▶ [BRIEF] From the entries that follow, list every line in which the string "falsy" appears.

▶ [TASK MATERIAL]
------------------------------------------------------------------------
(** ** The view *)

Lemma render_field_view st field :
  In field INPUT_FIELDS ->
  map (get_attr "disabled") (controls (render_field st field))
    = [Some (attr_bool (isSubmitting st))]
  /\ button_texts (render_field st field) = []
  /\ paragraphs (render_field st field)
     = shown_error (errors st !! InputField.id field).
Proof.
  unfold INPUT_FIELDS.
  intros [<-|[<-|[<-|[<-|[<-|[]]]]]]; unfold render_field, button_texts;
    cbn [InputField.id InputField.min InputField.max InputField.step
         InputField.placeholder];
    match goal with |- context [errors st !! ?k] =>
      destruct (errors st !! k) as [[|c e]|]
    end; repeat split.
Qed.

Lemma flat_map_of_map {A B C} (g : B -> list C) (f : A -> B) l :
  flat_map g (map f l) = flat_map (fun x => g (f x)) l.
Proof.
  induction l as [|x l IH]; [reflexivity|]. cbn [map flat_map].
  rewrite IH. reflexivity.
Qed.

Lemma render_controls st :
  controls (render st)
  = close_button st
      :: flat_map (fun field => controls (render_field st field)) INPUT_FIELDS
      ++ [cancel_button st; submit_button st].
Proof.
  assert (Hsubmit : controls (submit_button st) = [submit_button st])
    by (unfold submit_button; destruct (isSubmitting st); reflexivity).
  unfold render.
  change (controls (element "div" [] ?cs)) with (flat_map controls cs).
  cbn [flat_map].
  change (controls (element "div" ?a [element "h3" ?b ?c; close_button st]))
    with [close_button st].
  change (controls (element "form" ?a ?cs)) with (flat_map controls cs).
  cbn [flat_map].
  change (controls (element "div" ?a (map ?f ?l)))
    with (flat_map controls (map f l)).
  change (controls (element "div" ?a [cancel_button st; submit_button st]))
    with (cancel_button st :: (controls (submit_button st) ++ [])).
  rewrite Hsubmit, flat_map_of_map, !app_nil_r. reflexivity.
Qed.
------------------------------------------------------------------------
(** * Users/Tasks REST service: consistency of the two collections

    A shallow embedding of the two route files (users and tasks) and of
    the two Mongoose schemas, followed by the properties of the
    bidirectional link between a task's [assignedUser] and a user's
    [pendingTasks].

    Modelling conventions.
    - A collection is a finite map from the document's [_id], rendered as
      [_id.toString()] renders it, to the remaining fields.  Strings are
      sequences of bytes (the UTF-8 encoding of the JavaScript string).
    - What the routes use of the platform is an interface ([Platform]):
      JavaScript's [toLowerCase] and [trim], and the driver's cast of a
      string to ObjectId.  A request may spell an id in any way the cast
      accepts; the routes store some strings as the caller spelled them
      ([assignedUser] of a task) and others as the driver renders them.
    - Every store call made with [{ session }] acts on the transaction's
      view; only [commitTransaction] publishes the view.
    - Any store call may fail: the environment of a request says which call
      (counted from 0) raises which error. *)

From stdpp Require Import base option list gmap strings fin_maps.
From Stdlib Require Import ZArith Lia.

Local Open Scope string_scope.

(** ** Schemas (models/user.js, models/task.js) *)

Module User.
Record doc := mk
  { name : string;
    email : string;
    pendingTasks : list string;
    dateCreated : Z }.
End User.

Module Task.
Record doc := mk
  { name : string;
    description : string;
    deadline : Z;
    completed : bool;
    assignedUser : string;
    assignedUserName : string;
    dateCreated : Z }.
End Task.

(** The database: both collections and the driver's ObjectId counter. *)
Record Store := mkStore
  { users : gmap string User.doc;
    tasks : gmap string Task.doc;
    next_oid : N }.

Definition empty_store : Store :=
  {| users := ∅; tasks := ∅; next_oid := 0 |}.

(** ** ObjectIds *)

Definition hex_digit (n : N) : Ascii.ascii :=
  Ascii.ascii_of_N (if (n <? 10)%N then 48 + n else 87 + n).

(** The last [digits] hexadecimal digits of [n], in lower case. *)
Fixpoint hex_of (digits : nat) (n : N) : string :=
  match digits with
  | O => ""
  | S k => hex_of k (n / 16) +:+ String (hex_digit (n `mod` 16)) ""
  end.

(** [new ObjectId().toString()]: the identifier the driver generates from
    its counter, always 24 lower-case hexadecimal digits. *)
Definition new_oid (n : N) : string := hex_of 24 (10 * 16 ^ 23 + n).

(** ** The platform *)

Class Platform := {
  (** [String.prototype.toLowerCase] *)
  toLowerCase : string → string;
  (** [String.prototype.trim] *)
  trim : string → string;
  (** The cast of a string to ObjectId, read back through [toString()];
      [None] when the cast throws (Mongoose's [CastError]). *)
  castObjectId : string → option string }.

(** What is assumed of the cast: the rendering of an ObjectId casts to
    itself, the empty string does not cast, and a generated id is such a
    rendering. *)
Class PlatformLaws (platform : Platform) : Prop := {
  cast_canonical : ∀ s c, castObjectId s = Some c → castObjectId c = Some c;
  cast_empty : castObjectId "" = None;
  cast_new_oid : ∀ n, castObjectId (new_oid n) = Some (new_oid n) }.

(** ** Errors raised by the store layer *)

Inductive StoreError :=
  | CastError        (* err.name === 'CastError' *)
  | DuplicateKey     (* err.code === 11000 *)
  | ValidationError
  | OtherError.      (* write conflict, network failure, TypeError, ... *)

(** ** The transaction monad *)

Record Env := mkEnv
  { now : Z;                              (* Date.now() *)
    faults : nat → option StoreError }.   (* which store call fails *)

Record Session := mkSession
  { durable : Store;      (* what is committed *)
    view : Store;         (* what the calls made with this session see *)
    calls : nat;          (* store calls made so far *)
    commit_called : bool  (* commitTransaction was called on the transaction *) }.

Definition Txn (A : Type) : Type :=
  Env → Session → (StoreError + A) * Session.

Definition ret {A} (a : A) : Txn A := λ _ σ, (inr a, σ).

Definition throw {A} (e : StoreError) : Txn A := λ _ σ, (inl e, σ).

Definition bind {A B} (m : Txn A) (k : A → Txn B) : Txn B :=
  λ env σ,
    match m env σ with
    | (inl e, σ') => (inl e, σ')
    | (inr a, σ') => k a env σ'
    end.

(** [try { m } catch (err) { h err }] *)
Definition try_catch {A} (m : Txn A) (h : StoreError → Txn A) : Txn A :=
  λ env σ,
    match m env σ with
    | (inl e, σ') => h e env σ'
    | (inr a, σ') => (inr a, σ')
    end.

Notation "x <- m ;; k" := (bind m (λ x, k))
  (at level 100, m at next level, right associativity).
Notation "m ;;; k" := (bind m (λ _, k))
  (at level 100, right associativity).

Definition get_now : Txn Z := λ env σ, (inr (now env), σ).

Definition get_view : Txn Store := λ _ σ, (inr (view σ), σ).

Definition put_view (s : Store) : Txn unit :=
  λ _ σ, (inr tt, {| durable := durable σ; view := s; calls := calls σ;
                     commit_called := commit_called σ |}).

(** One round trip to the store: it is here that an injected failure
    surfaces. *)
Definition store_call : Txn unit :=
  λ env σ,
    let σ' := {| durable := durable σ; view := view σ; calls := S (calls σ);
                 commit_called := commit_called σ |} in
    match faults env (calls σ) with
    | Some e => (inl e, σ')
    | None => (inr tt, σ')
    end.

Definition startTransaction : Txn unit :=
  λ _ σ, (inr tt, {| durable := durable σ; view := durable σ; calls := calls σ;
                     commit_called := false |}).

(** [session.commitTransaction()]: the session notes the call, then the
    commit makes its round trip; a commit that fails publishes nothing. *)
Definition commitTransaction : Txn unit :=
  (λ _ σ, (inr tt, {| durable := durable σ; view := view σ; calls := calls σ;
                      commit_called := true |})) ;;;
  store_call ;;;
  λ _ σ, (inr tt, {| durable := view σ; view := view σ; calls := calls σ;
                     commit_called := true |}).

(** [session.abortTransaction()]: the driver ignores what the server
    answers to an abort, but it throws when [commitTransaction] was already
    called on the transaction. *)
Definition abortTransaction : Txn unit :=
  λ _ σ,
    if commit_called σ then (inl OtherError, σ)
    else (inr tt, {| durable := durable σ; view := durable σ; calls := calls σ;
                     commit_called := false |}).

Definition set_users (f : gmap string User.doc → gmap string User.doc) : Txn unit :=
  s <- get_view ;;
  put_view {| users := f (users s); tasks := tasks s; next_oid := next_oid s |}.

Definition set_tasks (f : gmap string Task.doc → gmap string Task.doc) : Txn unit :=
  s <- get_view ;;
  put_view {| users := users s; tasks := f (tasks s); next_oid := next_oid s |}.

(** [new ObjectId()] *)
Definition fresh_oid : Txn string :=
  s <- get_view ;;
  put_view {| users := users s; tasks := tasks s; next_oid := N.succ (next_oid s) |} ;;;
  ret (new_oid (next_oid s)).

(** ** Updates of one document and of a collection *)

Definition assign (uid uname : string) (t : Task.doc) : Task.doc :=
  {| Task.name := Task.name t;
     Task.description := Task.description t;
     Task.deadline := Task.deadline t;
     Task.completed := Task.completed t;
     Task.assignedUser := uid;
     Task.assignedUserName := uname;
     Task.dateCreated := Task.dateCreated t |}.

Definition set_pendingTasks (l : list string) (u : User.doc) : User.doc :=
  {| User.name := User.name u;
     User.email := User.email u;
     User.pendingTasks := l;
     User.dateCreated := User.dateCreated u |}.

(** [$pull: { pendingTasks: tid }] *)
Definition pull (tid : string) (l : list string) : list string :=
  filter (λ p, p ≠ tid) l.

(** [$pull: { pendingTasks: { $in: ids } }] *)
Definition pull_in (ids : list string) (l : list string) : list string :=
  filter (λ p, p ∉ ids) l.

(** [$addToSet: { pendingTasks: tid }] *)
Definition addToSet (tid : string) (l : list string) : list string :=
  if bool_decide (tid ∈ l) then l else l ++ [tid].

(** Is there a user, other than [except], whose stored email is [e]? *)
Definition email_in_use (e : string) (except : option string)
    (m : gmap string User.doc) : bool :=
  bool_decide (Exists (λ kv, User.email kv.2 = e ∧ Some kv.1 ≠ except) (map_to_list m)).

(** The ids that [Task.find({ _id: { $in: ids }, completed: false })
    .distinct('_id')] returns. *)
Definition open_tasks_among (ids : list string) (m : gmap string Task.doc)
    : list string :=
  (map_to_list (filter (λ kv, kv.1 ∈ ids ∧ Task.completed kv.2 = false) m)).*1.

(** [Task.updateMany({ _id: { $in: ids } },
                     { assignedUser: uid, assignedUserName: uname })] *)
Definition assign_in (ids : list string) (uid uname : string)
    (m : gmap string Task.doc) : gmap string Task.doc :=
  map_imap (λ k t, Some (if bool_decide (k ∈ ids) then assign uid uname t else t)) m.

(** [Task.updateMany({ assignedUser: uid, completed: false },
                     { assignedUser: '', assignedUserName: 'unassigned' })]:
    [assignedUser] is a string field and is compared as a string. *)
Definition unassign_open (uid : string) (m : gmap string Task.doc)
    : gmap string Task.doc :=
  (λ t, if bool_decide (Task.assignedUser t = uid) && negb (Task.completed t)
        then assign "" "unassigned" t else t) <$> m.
------------------------------------------------------------------------
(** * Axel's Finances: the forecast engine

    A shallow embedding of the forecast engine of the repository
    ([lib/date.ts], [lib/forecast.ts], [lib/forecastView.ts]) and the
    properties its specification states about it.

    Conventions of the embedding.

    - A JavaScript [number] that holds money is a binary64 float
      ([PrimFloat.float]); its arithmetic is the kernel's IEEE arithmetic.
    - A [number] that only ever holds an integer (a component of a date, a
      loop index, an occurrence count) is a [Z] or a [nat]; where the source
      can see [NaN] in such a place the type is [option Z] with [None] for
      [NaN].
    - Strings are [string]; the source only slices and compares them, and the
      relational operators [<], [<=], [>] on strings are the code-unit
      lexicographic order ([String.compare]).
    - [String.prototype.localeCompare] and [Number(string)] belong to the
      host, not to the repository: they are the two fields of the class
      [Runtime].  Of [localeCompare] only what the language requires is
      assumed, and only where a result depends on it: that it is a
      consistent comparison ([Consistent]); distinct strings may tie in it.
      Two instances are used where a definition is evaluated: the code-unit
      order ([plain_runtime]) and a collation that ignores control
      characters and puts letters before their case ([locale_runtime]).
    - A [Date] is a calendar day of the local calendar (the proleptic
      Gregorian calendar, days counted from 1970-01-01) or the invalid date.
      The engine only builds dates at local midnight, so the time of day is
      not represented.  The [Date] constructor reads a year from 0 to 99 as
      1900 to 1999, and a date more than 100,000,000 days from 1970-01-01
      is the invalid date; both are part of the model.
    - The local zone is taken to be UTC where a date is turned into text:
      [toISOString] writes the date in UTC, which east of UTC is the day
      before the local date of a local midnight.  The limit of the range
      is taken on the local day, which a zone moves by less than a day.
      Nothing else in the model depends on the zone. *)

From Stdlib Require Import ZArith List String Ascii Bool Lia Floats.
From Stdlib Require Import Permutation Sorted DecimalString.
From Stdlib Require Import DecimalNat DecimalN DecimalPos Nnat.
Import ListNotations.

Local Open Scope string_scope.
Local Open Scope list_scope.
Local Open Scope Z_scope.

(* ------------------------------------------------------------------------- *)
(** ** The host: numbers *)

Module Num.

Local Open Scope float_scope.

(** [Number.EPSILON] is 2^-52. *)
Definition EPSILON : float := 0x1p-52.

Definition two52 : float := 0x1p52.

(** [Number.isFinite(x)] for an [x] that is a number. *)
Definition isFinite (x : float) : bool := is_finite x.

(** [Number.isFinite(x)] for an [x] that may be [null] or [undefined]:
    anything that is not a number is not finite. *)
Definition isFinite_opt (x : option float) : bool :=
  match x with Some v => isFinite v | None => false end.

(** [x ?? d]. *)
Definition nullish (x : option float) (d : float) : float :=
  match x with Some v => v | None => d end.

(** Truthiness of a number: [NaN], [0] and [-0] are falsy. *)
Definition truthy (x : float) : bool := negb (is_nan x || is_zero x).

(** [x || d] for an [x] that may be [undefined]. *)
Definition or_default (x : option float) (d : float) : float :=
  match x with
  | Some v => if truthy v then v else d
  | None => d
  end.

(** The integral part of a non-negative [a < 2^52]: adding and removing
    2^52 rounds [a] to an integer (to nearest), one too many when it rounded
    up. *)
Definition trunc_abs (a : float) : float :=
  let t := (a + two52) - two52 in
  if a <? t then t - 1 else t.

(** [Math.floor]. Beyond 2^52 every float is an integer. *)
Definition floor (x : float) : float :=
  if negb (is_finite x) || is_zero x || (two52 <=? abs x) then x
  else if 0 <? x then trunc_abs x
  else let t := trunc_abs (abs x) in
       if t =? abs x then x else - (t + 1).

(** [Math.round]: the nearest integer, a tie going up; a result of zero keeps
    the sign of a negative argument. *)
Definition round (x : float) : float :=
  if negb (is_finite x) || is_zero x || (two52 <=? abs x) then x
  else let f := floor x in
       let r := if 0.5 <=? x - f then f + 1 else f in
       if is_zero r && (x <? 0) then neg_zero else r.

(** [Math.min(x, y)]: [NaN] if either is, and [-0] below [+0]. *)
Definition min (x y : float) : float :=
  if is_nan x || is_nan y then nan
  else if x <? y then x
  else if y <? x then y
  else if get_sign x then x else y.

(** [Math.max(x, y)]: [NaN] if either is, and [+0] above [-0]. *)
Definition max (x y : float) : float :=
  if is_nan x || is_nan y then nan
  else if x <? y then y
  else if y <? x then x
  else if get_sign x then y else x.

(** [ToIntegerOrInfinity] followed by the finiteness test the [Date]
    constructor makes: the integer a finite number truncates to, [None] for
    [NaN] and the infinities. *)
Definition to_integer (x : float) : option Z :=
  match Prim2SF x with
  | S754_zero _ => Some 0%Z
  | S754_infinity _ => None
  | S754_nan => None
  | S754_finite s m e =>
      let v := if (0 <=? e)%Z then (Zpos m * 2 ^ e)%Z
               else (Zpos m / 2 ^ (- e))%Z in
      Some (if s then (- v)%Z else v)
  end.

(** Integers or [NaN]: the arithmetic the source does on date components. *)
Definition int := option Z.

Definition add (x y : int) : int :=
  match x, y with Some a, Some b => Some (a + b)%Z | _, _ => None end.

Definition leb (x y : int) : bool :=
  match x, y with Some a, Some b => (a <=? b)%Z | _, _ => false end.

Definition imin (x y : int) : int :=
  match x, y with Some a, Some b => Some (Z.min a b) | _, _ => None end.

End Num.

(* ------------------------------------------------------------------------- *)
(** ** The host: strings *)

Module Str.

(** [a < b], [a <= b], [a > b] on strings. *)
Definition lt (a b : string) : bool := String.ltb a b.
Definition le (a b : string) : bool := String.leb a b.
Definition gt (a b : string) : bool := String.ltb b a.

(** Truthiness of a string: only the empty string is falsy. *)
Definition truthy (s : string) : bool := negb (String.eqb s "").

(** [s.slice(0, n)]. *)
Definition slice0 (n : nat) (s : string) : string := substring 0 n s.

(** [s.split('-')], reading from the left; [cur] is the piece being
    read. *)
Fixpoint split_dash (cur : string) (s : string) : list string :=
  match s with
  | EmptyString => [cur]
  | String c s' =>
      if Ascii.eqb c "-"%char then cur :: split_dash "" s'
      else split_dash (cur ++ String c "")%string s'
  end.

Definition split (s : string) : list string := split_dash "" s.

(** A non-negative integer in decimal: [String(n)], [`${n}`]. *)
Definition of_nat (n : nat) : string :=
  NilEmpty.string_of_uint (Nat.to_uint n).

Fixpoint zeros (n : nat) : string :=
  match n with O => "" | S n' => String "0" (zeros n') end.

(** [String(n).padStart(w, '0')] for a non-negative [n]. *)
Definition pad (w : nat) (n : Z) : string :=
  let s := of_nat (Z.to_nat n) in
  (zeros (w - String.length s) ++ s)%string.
------------------------------------------------------------------------
▶ [SOLUTION FOR THIS PROBLEM]
(** Truthiness of a number: [NaN], [0] and [-0] are falsy. *)
(** Truthiness of a string: only the empty string is falsy. *)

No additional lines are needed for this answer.